> [EXERCISE]:
Every line that holds the word "Stderr" needs to be copied from the data below.

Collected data
━━━━

Lemma route_ensures request : ensures (routed_for request) (route request).
Proof.
  unfold route, result_of.
  repeat lazymatch goal with
    | |- ensures _ (bind (handleToolCall _) _) =>
        eapply ensures_bind; [apply handleToolCall_ensures|intros ? ?]
    | |- ensures _ (bind (handleResourceRead _) _) =>
        eapply ensures_bind; [apply handleResourceRead_ensures|intros ? ?]
    | |- ensures _ (bind (lift (HasProperty _ _)) _) =>
        apply ensures_bind_lift; intros identified Hidentified
    | |- _ => ensures_step
    end;
    try solve [trivial | simpl; congruence].
  simpl. destruct identified; [discriminate|assumption].
Qed.

(** ** One request *)

(** The chunk that [sendResponse] writes for a response. *)
Definition encode_line (response : MCPResponse) : string :=
  text_of (JSON_stringify (response_value response)) +:+ newline.

Lemma Get_defined v k x k' : Get v k = Normal x -> exists x', Get v k' = Normal x'.
Proof. destruct v; simpl; try discriminate; eauto. Qed.

(** [handleRequest] on anything but [null] and [undefined]: the log
    line, what the routing did, and then the routed response, or the
    internal error for what the routing threw. *)
Lemma handleRequest_run request method st :
  Get request "method" = Normal method ->
  exists id,
    Get request "id" = Normal id /\
    handleRequest request st =
      (Normal tt, (route request st).1.2,
       Stderr "Handling request:" :: (route request st).2 ++
         match (route request st).1.1 with
         | Normal (Some response) => [Stdout (encode_line response)]
         | Normal None => []
         | Throw e => [Stdout (encode_line (internal_error id e))]
         end).
Proof.
  intros Hm. destruct (Get_defined _ _ _ "id" Hm) as [id Hid].
  exists id. split; [exact Hid|].
  unfold handleRequest, bind, lift, console_error, try_catch, sendResponse,
    stdout_write, ret, encode_line.
  rewrite Hm, Hid.
  destruct (route request st) as [[[[response|]|e] st1] evs1]; simpl;
    rewrite ?app_nil_r; reflexivity.
Qed.

Lemma own_id_identified props id :
  own props "id" = Some id ->
  Get (VObj props) "id" = Normal id /\ HasProperty "id" (VObj props) = Normal true.
Proof. intros H. simpl. rewrite H. split; reflexivity. Qed.

Lemma string_app_assoc a b c : (a +:+ b) +:+ c = a +:+ b +:+ c.
Proof.
  induction a as [|x a IH]; [reflexivity|]. rewrite !app_String. now rewrite IH.
Qed.

(** The line of a response opens with the protocol marker and the
    identifier, in its JSON text. *)
Lemma encode_line_carries_id response text_id :
  JSON_stringify (resp_id response) = Some text_id ->
  exists rest,
    encode_line response =
      "{" +:+ QuoteJSONString "jsonrpc" +:+ ":" +:+ QuoteJSONString "2.0" +:+ ","
          +:+ QuoteJSONString "id" +:+ ":" +:+ text_id +:+ rest.
Proof.
  unfold encode_line, JSON_stringify, response_value. intros Hid.
  destruct (resp_body response) as [result|code text];
    cbn [SerializeJSONProperty omap list_omap]; change ("" +:+ "") with "";
    rewrite Hid;
    [destruct (SerializeJSONProperty "" "" result) as [text|]|];
    unfold wrap, colon, text_of; cbn [String.eqb Ascii.eqb Bool.eqb default from_option join];
    unfold Datatypes.id; rewrite !string_app_assoc; eauto.
Qed.

(** C1.  A request object that carries an [id]: [handleRequest] returns
    normally, exactly one chunk is written to stdout, the encoding of a
    response, and the [id] of that response is the [id] of the request;
    the line written carries the JSON text of that identifier in its [id]
    field.  This holds whatever the method is: for the seven known
    methods, for an unknown method and when the handler throws. *)
Theorem C1_exactly_one_response_with_request_id props id st :
  own props "id" = Some id ->
  exists response st' evs,
    handleRequest (VObj props) st = (Normal tt, st', evs)
    /\ stdout_of evs = [encode_line response]
    /\ resp_id response = id
    /\ forall text_id,
         JSON_stringify id = Some text_id ->
         exists rest,
           encode_line response =
             "{" +:+ QuoteJSONString "jsonrpc" +:+ ":" +:+ QuoteJSONString "2.0" +:+ ","
                 +:+ QuoteJSONString "id" +:+ ":" +:+ text_id +:+ rest.
Proof.
  intros Hown. destruct (own_id_identified _ _ Hown) as [Hid Hin].
  destruct (handleRequest_run (VObj props) _ st eq_refl) as (id' & Hid' & Hrun).
  assert (id' = id) as -> by congruence.
  destruct (route_ensures (VObj props) st) as [Hquiet Hrouted].
  destruct (route (VObj props) st) as [[c st1] evs1]; simpl in *.
  assert (Hout : forall chunk,
             stdout_of (Stderr "Handling request:" :: evs1 ++ [Stdout chunk]) = [chunk]).
  { intros chunk. change (stdout_of (Stderr "Handling request:" :: ?l)) with (stdout_of l).
    now rewrite stdout_of_app, Hquiet. }
  destruct c as [[response|]|e].
  - specialize (Hrouted _ eq_refl). simpl in Hrouted.
    assert (Hsame : resp_id response = id) by congruence.
    exists response, st1. eexists. split; [exact Hrun|]. split; [apply Hout|].
    split; [exact Hsame|]. intros text_id Htext.
    apply encode_line_carries_id. now rewrite Hsame.
  - specialize (Hrouted _ eq_refl). simpl in Hrouted. congruence.
  - exists (internal_error id e), st1. eexists. split; [exact Hrun|].
    split; [apply Hout|]. split; [reflexivity|]. intros text_id Htext.
    now apply encode_line_carries_id.
Qed.

(** ** The output channel *)








(** ** Tool calls *)

(** The names of the tools of the registry. *)
Definition tool_names : list string :=
  omap (fun tool => match GetOpt tool "name" with
                    | VStr name => Some name
                    | _ => None
                    end)
       (match getAvailableTools with VArr tools => tools | _ => [] end).

Lemma tool_names_are :
  tool_names =
    [ "generate_text"; "analyze_image"; "count_tokens"; "list_models";
      "embed_text"; "get_help" ].
Proof. reflexivity. Qed.

Lemma eqb_of_not_In name names literal :
  ~ In name names -> In literal names -> String.eqb name literal = false.
Proof.
  intros Hnot Hin. apply String.eqb_neq. intros ->. contradiction.
Qed.

(** A [tools/call] whose name matches no [case] and can be shown in the
    message. *)
Lemma handleToolCall_unregistered request params name args id shown st :
  Get request "params" = Normal params ->
  Get (or_else params (VObj [])) "name" = Normal name ->
  Get (or_else params (VObj [])) "arguments" = Normal args ->
  Get request "id" = Normal id ->
  (forall literal, In literal tool_names -> is_str name literal = false) ->
  ToString name = Normal shown ->
  handleToolCall request st =
    (Normal {| resp_id := id;
               resp_body := RpcError (-32602) ("Unknown tool: " +:+ shown) |}, st, []).
Proof.
  intros Hp Hn Ha Hid Hnone Hshown.
  unfold handleToolCall, bind, lift, ret.
  rewrite Hp, Hn, Ha.
  rewrite !Hnone by (rewrite tool_names_are; simpl; auto 10).
  rewrite Hid, Hshown. reflexivity.
Qed.

Lemma route_tools_call request st :
  Get request "method" = Normal (VStr "tools/call") ->
  route request st =
    (match (handleToolCall request st).1.1 with
     | Normal response => Normal (Some response)
     | Throw e => Throw e
     end, (handleToolCall request st).1.2, (handleToolCall request st).2).
Proof.
  intros Hm. unfold route, bind at 1. unfold lift at 1. rewrite Hm.
  cbn [is_str String.eqb Ascii.eqb Bool.eqb]. unfold bind, ret.
  destruct (handleToolCall request st) as [[[response|e] st'] evs]; simpl;
    rewrite ?app_nil_r; reflexivity.
Qed.

Definition error_code (response : MCPResponse) : option Z :=
  match resp_body response with
  | RpcError code _ => Some code
  | Result _ => None
  end.

(** C4.  A [tools/call] request whose tool name is a string that is none
    of the six registered names is answered by one response, the RPC
    error of code -32602 (invalid params) with the message
    [Unknown tool: name]; the code -32603 does not occur. *)
Theorem C4_unknown_tool_is_invalid_params props params name st :
  own props "method" = Some (VStr "tools/call") ->
  own props "params" = Some (VObj params) ->
  own params "name" = Some (VStr name) ->
  ~ In name tool_names ->
  exists id response st' evs,
    Get (VObj props) "id" = Normal id
    /\ response = {| resp_id := id;
                     resp_body := RpcError (-32602) ("Unknown tool: " +:+ name) |}
    /\ handleRequest (VObj props) st = (Normal tt, st', evs)
    /\ stdout_of evs = [encode_line response]
    /\ error_code response = Some (-32602)%Z
    /\ error_code response <> Some (-32603)%Z.
Proof.
  intros Hmethod Hparams Hname Hnot.
  destruct (handleRequest_run (VObj props) _ st eq_refl) as (id & Hid & Hrun).
  assert (Hm : Get (VObj props) "method" = Normal (VStr "tools/call"))
    by (simpl; now rewrite Hmethod).
  assert (Hp : Get (VObj props) "params" = Normal (VObj params))
    by (simpl; now rewrite Hparams).
  destruct (Get_defined (VObj params) "name" _ "arguments" eq_refl) as [args Ha].
  rewrite (route_tools_call _ st Hm) in Hrun.
  rewrite (handleToolCall_unregistered (VObj props) (VObj params) (VStr name) args id name st)
    in Hrun; auto.
  - exists id. eexists. eexists. eexists. split; [exact Hid|]. split; [reflexivity|].
    split; [exact Hrun|]. split; [reflexivity|]. split; [reflexivity|discriminate].
  - simpl. now rewrite Hname.
  - intros literal Hin. simpl. now apply eqb_of_not_In with tool_names.
Qed.

(** ** Failures of the provider *)














Lemma bind_lift {A B} (c : completion A) (f : A -> M B) st :
  bind (lift c) f st =
    match c with
    | Normal a => f a st
    | Throw e => (Throw e, st, [])
    end.
Proof.
  unfold bind, lift. destruct c as [a|e]; [|reflexivity].
  now destruct (f a st) as [[c st'] evs].
Qed.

━━━━

> [OUTPUT OF THE EXERCISE]:
       Stderr "Handling request:" :: (route request st).2 ++
             stdout_of (Stderr "Handling request:" :: evs1 ++ [Stdout chunk]) = [chunk]).
  { intros chunk. change (stdout_of (Stderr "Handling request:" :: ?l)) with (stdout_of l).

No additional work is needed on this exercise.